BEGIN Supplied records
Lemma nonlocals_setitem_raise fuel self name x e st :
  fst (Nonlocals.__setitem__ fuel self name x st) = Raise e ->
  Nonlocals.__setitem__ fuel self name x st = (Raise e, st).
Proof.
  unfold Nonlocals.__setitem__, Nonlocals.load. rewrite bind_read.
  destruct (heap st !! self) as [[d|a c|sc|nl]|]; try done.
  apply setitem_walk_raise.
Qed.

End AttributeSugar.







(** ** A write, then a read *)

Section WriteThenRead.

Context (h : gmap loc object) (l : loc) (attrs : gmap string value)
        (accepts : string -> bool) (name : string) (x : value).
Context (Hl : h !! l = Some (OInst attrs accepts)).

Let h' : gmap loc object := <[l := OInst (<[name := x]> attrs) accepts]> h.

Lemma write_attr_at_same : attr_at h' l name = Some x.
Proof. unfold attr_at, h'. by rewrite lookup_insert_eq, lookup_insert_eq. Qed.

Lemma write_attr_at_other l' : l' <> l -> forall name', attr_at h' l' name' = attr_at h l' name'.
Proof. intros Hne name'. unfold attr_at, h'. by rewrite lookup_insert_ne. Qed.

Lemma write_dict_at v : dict_at h' v = dict_at h v.
Proof.
  destruct v as [| | | |l']; try done. simpl. unfold h'.
  destruct (decide (l = l')) as [<-|Hne].
  - by rewrite lookup_insert_eq, Hl.
  - by rewrite lookup_insert_ne.
Qed.

Lemma write_tiers_of sc : tiers_of h' sc = tiers_of h sc.
Proof.
  unfold tiers_of. rewrite !write_dict_at.
  destruct (dict_at h (_overrides sc)), (dict_at h (_identifiers sc)),
    (dict_at h (_f_globals sc)) as [dG|]; try done.
  destruct (dG !! "__builtins__"); [|done]. by rewrite write_dict_at.
Qed.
END Supplied records
▸ What to work on
Your response should be the lines above from the first to the one containing "Proof. unfold attr_at, h'.", inclusive, each given exactly.

▸ Task solution
Lemma nonlocals_setitem_raise fuel self name x e st :
  fst (Nonlocals.__setitem__ fuel self name x st) = Raise e ->
  Nonlocals.__setitem__ fuel self name x st = (Raise e, st).
Proof.
  unfold Nonlocals.__setitem__, Nonlocals.load. rewrite bind_read.
  destruct (heap st !! self) as [[d|a c|sc|nl]|]; try done.
  apply setitem_walk_raise.
Qed.

End AttributeSugar.







(** ** A write, then a read *)

Section WriteThenRead.

Context (h : gmap loc object) (l : loc) (attrs : gmap string value)
        (accepts : string -> bool) (name : string) (x : value).
Context (Hl : h !! l = Some (OInst attrs accepts)).

Let h' : gmap loc object := <[l := OInst (<[name := x]> attrs) accepts]> h.

Lemma write_attr_at_same : attr_at h' l name = Some x.
Proof. unfold attr_at, h'. by rewrite lookup_insert_eq, lookup_insert_eq. Qed.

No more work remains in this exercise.